[Input for this task Boundary: Start]
(* ===== verification/Utf8.v ===== *)
(** UTF-8 as the Rust standard library validates and decodes it
    ([std::str::from_utf8], [String::from_utf8_lossy]), shared by the stream
    parser and the events of command output. *)
From Stdlib Require Import ZifyN Zify.
From S2P Require Import Prelude RustStr.
Local Open Scope N_scope.
Local Ltac Zify.zify_post_hook ::= Z.div_mod_to_equations.

(** * Validation *)

(** The bytes of a character, and the Unicode scalar values. *)
Definition encode_char (c : N) : list N :=
  if c <? 0x80 then [c]
  else if c <? 0x800 then [0xC0 + c / 64; 0x80 + c mod 64]
  else if c <? 0x10000 then [0xE0 + c / 4096; 0x80 + (c / 64) mod 64; 0x80 + c mod 64]
  else [0xF0 + c / 262144; 0x80 + (c / 4096) mod 64; 0x80 + (c / 64) mod 64; 0x80 + c mod 64].
Definition encode_utf8 (s : str) : list N := concat (encode_char <$> s).
Definition is_scalar (c : N) : Prop := c < 0xD800 ∨ (0xE000 ≤ c ∧ c < 0x110000).

Definition continuation (b : N) : bool := (0x80 <=? b) && (b <=? 0xBF).
(** The second byte allowed after the first of three, and of four. *)
Definition second_of_three (first b : N) : bool :=
  if first =? 0xE0 then (0xA0 <=? b) && (b <=? 0xBF)
  else if first =? 0xED then (0x80 <=? b) && (b <=? 0x9F)
  else continuation b.
Definition second_of_four (first b : N) : bool :=
  if first =? 0xF0 then (0x90 <=? b) && (b <=? 0xBF)
  else if first =? 0xF4 then (0x80 <=? b) && (b <=? 0x8F)
  else continuation b.

(** The characters before the first error, how many bytes they take
    ([valid_up_to]), and the error if there is one, with its [error_len], which
    is [None] when the input ends inside a character. *)
Record utf8_result : Type := { decoded : str; valid_up_to : nat; utf8_error : option (option nat) }.
Definition utf8_stop (error_len : option nat) : utf8_result :=
  {| decoded := []; valid_up_to := 0; utf8_error := Some error_len |}.
Definition utf8_char (width : nat) (c : N) (r : utf8_result) : utf8_result :=
  {| decoded := c :: decoded r; valid_up_to := width + valid_up_to r; utf8_error := utf8_error r |}.
Fixpoint from_utf8 (bytes : list N) : utf8_result :=
  match bytes with
  | [] => {| decoded := []; valid_up_to := 0; utf8_error := None |}
  | a :: r1 =>
      if a <? 0x80 then utf8_char 1 a (from_utf8 r1)
      else if (0xC2 <=? a) && (a <=? 0xDF) then
        match r1 with
        | [] => utf8_stop None
        | b :: r2 =>
            if negb (continuation b) then utf8_stop (Some 1%nat)
            else utf8_char 2 ((a - 0xC0) * 64 + (b - 0x80)) (from_utf8 r2)
        end
      else if (0xE0 <=? a) && (a <=? 0xEF) then
        match r1 with
        | [] => utf8_stop None
        | b :: r2 =>
            if negb (second_of_three a b) then utf8_stop (Some 1%nat)
            else match r2 with
                 | [] => utf8_stop None
                 | c :: r3 =>
                     if negb (continuation c) then utf8_stop (Some 2%nat)
                     else utf8_char 3 ((a - 0xE0) * 4096 + (b - 0x80) * 64 + (c - 0x80)) (from_utf8 r3)
                 end
        end
      else if (0xF0 <=? a) && (a <=? 0xF4) then
        match r1 with
        | [] => utf8_stop None
        | b :: r2 =>
            if negb (second_of_four a b) then utf8_stop (Some 1%nat)
            else match r2 with
                 | [] => utf8_stop None
                 | c :: r3 =>
                     if negb (continuation c) then utf8_stop (Some 2%nat)
                     else match r3 with
                          | [] => utf8_stop None
                          | d :: r4 =>
                              if negb (continuation d) then utf8_stop (Some 3%nat)
                              else utf8_char 4 ((a - 0xF0) * 262144 + (b - 0x80) * 4096 + (c - 0x80) * 64 + (d - 0x80))
                                     (from_utf8 r4)
                          end
                 end
        end
      else utf8_stop (Some 1%nat)
  end.

(** [String::from_utf8_lossy]: every maximal invalid sequence becomes one
    replacement character. *)
Fixpoint lossy_loop (fuel : nat) (bytes : list N) : str :=
  let r := from_utf8 bytes in
  match utf8_error r with
  | None => decoded r
  | Some None => decoded r ++ [0xFFFD]
  | Some (Some error_len) =>
      decoded r ++ 0xFFFD :: match fuel with
                             | O => []
                             | S fuel => lossy_loop fuel (drop (valid_up_to r + error_len) bytes)
                             end
  end.
Definition from_utf8_lossy (bytes : list N) : str := lossy_loop (length bytes) bytes.

Example from_utf8_ex :
  decoded (from_utf8 [0x41; 0xC3; 0xA9; 0xE4; 0xB8; 0xAD; 0xF0; 0x9F; 0x98; 0x80]) = [0x41; 0xE9; 0x4E2D; 0x1F600]
  ∧ utf8_error (from_utf8 [0x6F; 0xE2; 0x82]) = Some None ∧ valid_up_to (from_utf8 [0x6F; 0xE2; 0x82]) = 1%nat
  ∧ utf8_error (from_utf8 [0xED; 0xA0; 0x80]) = Some (Some 1%nat) ∧ utf8_error (from_utf8 [0xC3; 0x28]) = Some (Some 1%nat).
Proof. vm_compute. done. Qed.

(** * Lemmas *)

Ltac byte_cases :=
  unfold second_of_three, second_of_four, continuation in *;
  repeat match goal with
  | |- context [?a <? ?b] => destruct (N.ltb_spec a b); try lia; cbn [andb negb]
  | |- context [?a <=? ?b] => destruct (N.leb_spec a b); try lia; cbn [andb negb]
  | |- context [?a =? ?b] => destruct (N.eqb_spec a b); try lia; cbn [andb negb]
  end.
Lemma from_utf8_char c bytes :
  is_scalar c → from_utf8 (encode_char c ++ bytes) = utf8_char (length (encode_char c)) c (from_utf8 bytes).
Proof.
  unfold is_scalar, encode_char. intros Hc.
  destruct (N.ltb_spec c 0x80); [cbn [app from_utf8 length]; byte_cases; done|].
  destruct (N.ltb_spec c 0x800); [cbn [app from_utf8 length]; byte_cases; f_equal; lia|].
  destruct (N.ltb_spec c 0x10000); cbn [app from_utf8 length]; byte_cases; f_equal; lia.
Qed.
Lemma from_utf8_cut c r : is_scalar c → r ≠ [] → r ≠ encode_char c → r `prefix_of` encode_char c → from_utf8 r = utf8_stop None.
Proof.
  unfold is_scalar, encode_char. intros Hc Hr Hne [k Hk].
  assert (Hcut : k ≠ []) by (intros ->; by rewrite app_nil_r in Hk). clear Hne.
  destruct (N.ltb_spec c 0x80); [destruct r as [|? [|? ?]]; try done; simplify_eq/=|].
  destruct (N.ltb_spec c 0x800); [|destruct (N.ltb_spec c 0x10000)];
    destruct r as [|b0 [|b1 [|b2 [|b3 r]]]]; try done; simplify_eq/=; try (by destruct k); try (by destruct r);
    byte_cases; done.
Qed.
[Input for this task Boundary: End]
## Problem requirements
In the preceding material, find each line holding the word "intros" and copy it out.

## Result of this task
  unfold is_scalar, encode_char. intros Hc.
  unfold is_scalar, encode_char. intros Hc Hr Hne [k Hk].
  assert (Hcut : k ≠ []) by (intros ->; by rewrite app_nil_r in Hk). clear Hne.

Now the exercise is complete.